- Records for this task

Lemma keeps_iter_mut {O} tx (body : txid → PendingTxn → PendingTxn * list O) :
  (∀ i t, txn_bytes (body i t).1 = txn_bytes t) →
  (∀ i t, txn_paused t = true → txn_paused (body i t).1 = true) →
  (∀ i t, txn_awaiting_resume t = true → txn_awaiting_resume (body i t).1 = true) →
  keeps_pressure tx (mkTransactionSender (s_config tx) (iter_mut body (s_pending tx)).1).
Proof.
  intros Hb Hp Ha. split; [done|..].
  - unfold unacked_bytes. cbn -[iter_mut]. rw map_sum_iter_mut //.
  - intros i t Ht. cbn -[iter_mut]. rw iter_mut_lookup Ht. eexists. split; [done|]. auto.
Qed.

Lemma append_frames_flags fuel size id now t out :
  let t' := (append_frames fuel size id now t out).1 in
  txn_bytes t' = txn_bytes t ∧ txn_paused t' = txn_paused t ∧
  txn_awaiting_resume t' = txn_awaiting_resume t.
Proof.
  revert t out. induction fuel as [|fuel IH]; intros t out; [done|]. cbn [append_frames].
  case_match; [|done]. destruct (push_frame _ _ _ _ _) as [t1 f] eqn:Hpf.
  injection Hpf as <- <-. cbn zeta in IH |- *. by rw !(proj1 (IH _ _)) !(proj1 (proj2 (IH _ _)))
    !(proj2 (proj2 (IH _ _))).
Qed.

Lemma due_txn_flags cfg now t :
  let t' := (due_txn cfg now t).1 in
  txn_bytes t' = txn_bytes t ∧ txn_paused t' = txn_paused t ∧
  txn_awaiting_resume t' = txn_awaiting_resume t.
Proof. unfold due_txn. case_match; [done|]. by destruct (resend_walk _ _ _ _). Qed.

Lemma quiet_keeps_pressure tx tx' : quiet_call tx tx' → keeps_pressure tx tx'.
Proof.
  intros Hq.
  destruct Hq as [tx id total now Ht|tx id chunk now|tx id now|tx id now|tx id missing now
    |tx now|tx now|tx now timeout].
  - unfold open_transaction, contains_transaction. case_bool_decide as Hc; [done|].
    case_match; [done|]. apply eq_None_not_Some in Hc. split; [done|..].
    + unfold unacked_bytes. cbn. rw map_sum_insert_None //.
    + intros i t Hi. cbn. exists t. rw lookup_insert_ne //. congruence.
  - unfold append_chunk. destruct (s_pending tx !! id) as [t|] eqn:Hi; [|done].
    case_match; [done|]. case_match; [done|].
    destruct (append_frames _ _ _ _ _ _) as [t2 out] eqn:Hf.
    pose proof (append_frames_flags (length (txn_partial t ++ chunk)) (frame_size (s_config tx)) id now
      (set_written_bytes (txn_written t + len chunk) (txn_bytes t + len chunk)
        (set_frames (txn_frames t) (txn_states t) (txn_partial t ++ chunk) t)) []) as Hfl.
    cbn zeta in Hfl. cbn in Hf. rw Hf in Hfl. cbn in Hfl. destruct Hfl as (F1 & F2 & F3).
    eapply keeps_set_pending; [done|lia|by rw F2|by rw F3].
  - unfold finish_transaction. destruct (s_pending tx !! id) as [t|] eqn:Hi; [|done].
    destruct (bool_decide _); cbn; case_decide; by eapply keeps_set_pending.
  - unfold set_paused. destruct (s_pending tx !! id) as [t|] eqn:Hi; [|done].
    by eapply keeps_set_pending.
  - unfold handle_nack. destruct (s_pending tx !! id) as [t|] eqn:Hi; [|done].
    case_match; [by eapply keeps_set_pending|]. destruct (foldl _ _ _).
    by eapply keeps_set_pending.
  - unfold due_retransmissions.
    pose proof (keeps_iter_mut tx (λ _, due_txn (s_config tx) now)) as Hk.
    destruct (iter_mut _ _) as [pending out]. apply Hk;
      intros i t; destruct (due_txn_flags (s_config tx) now t) as (F1 & F2 & F3); congruence.
  - unfold declare_pending. pose proof (keeps_iter_mut tx (declare_txn now)) as Hk.
    destruct (iter_mut _ _) as [pending out]. by apply Hk.
  - unfold timed_out_declarations. pose proof (keeps_iter_mut tx (redeclare_txn now timeout)) as Hk.
    destruct (iter_mut _ _) as [pending out].
    apply Hk; intros i t; unfold redeclare_txn; repeat case_match; done.
Qed.

Lemma quiet_run_pressure tx tx' : rtc quiet_call tx tx' → keeps_pressure tx tx'.
Proof.
  induction 1 as [|a b c Hab _ IH]; [reflexivity|].
  etrans; [by apply quiet_keeps_pressure|done].
Qed.

(** ** The stream table *)

Lemma drain_fold_other ids r out i :
  i ∉ ids → slots (foldl drain_one (r, out) ids).1 !! i = slots r !! i.
Proof.
  revert r out. induction ids as [|j ids IH]; intros r out Hni; [done|].
  apply not_elem_of_cons in Hni as [Hne Hni]. cbn [foldl drain_one].
  pose proof (rx_take_other r j i Hne) as Ht.
  destruct (rx_take_completed r j) as [r' [p|]]; cbn in Ht; by rw IH.
Qed.

Lemma drain_streams s :
  streams_inv (ts_state s) → streams_inv (ts_state (drain_completed s).1).
Proof.
  intros Hi. unfold drain_completed. case_match; [done|].
  destruct (foldl drain_one _ _) as [r out] eqn:Hf. cbn.
  eapply streams_ok_rx; [|exact Hi]. intros id [l Hl]. destruct Hi as [_ He _ _].
  destruct (He _ _ Hl) as (si & _ & _ & _ & _ & H1 & H2).
  assert (Hr : slots r !! id = slots (st_reassembler (ts_state s)) !! id).
  { change r with (r, out).1. rw -Hf. apply drain_fold_other.
    intros Hin%elem_of_complete. congruence. }
  destruct (rx_contains_ext _ _ _ Hr) as [E1 E2]. cbn. by rw E1 E2.
Qed.

Lemma flow_update_read : flow_update (λ s, (BinaryStream_read s).1).
Proof. intros s. unfold BinaryStream_read. by case_match. Qed.

Lemma upd_same_rx f s :
  (∀ st, same_rx st (f st)) → streams_inv (ts_state s) → streams_inv (ts_state (upd_state f s)).
Proof. intros Hf. apply same_rx_inv, Hf. Qed.

Section theorems.
Context `{CRC : Crc32} `{UUID : UuidLib} {W : Type} `{WIRE : TransferWiring W}.
Context `{TRANSPORT : !XacppTransport W}.
Implicit Types (w : W) (s : TransferSession).

Lemma clock_streams s w closed now :
  streams_inv (ts_state s) → streams_inv (ts_state (run_clock_turn s w closed now).1.1.1).
Proof using Type.
  intros Hi. unfold run_clock_turn. destruct closed.
  - apply update_streams_inv; [auto with streams|done].
  - pose proof (clock_tick_frame s w now) as Ht.
    destruct (clock_tick s w now) as [[s1 w1] silent]. destruct Ht as [[Hs _] _].
    assert (Hi1 : streams_inv (ts_state s1)) by by eapply same_rx_inv.
    destruct silent; cbn.
    + apply update_streams_inv; [auto with streams|done].
    + pose proof (drain_streams (wake_writers s1) Hi1) as Hd.
      by destruct (drain_completed _) as [s2 out].
Qed.

Lemma finish_streams s w id cb p now :
  streams_inv (ts_state s) → streams_inv (ts_state (sink_finish_step s w id cb p now).1.1.1).
Proof using Type.
  intros Hi. destruct p; try done; cbn [sink_finish_step].
  - destruct (finish_transaction _ _ _) as [tx [tail|e]]; [done|].
    assert (Ha : ∀ s, streams_inv (ts_state s) → streams_inv (ts_state (sink_abort s w id).1.1.1)).
    { clear. intros s Hi. unfold sink_abort. destruct (abort_transaction _ _) as [tx []]; [|done].
      cbn. destruct (abort_frame id); [|done]. by destruct (write_ordered_control _ _ _). }
    specialize (Ha (upd_state (set_sender tx) s) Hi).
    by destruct (sink_abort _ _ _) as [[[s' w'] out] r].
  - destruct (ts_wiring s); [|done]. by destruct (write_data_frames w tail).
  - by destruct (completed_frame id).
Qed.

Lemma abort_streams s w id :
  streams_inv (ts_state s) → streams_inv (ts_state (sink_abort s w id).1.1.1).
Proof using Type.
  intros Hi. unfold sink_abort. destruct (abort_transaction _ _) as [tx []]; [|done].
  cbn. destruct (abort_frame id); [|done]. by destruct (write_ordered_control _ _ _).
Qed.

Lemma send_streams s w payload cb fresh now :
  streams_inv (ts_state s) →
  streams_inv (ts_state (send_binary s w payload cb fresh now).1.1).
Proof using Type.
  intros Hi. unfold send_binary. case_match; [done|].
  destruct (open_transaction _ _ _ _) as [tx1 [[]|e]]; [|done].
  destruct (append_chunk _ _ _ _) as [tx2 [frames|e]]; [|done].
  destruct (finish_transaction _ _ _) as [tx3 [tail|e]]; [|done].
  set (s' := upd_state _ (upd_state (set_sender tx3) s)).
  assert (Hs' : streams_inv (ts_state s')) by by destruct cb.
  destruct (try_write_data_frames w _) as [w1 [u|e]]; [|done].
  destruct (completed_frame fresh) as [f|e]; [|done].
  by destruct (write_data_frame w1 f) as [w2 [u'|e]].
Qed.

- Your goal
Give again exactly, and only, the lines above starting at the one with "Lemma drain_streams s" and ending at the one with "-Hf. apply drain_fold_other.".

- Task answer
Lemma drain_streams s :
  streams_inv (ts_state s) → streams_inv (ts_state (drain_completed s).1).
Proof.
  intros Hi. unfold drain_completed. case_match; [done|].
  destruct (foldl drain_one _ _) as [r out] eqn:Hf. cbn.
  eapply streams_ok_rx; [|exact Hi]. intros id [l Hl]. destruct Hi as [_ He _ _].
  destruct (He _ _ Hl) as (si & _ & _ & _ & _ & H1 & H2).
  assert (Hr : slots r !! id = slots (st_reassembler (ts_state s)) !! id).
  { change r with (r, out).1. rw -Hf. apply drain_fold_other.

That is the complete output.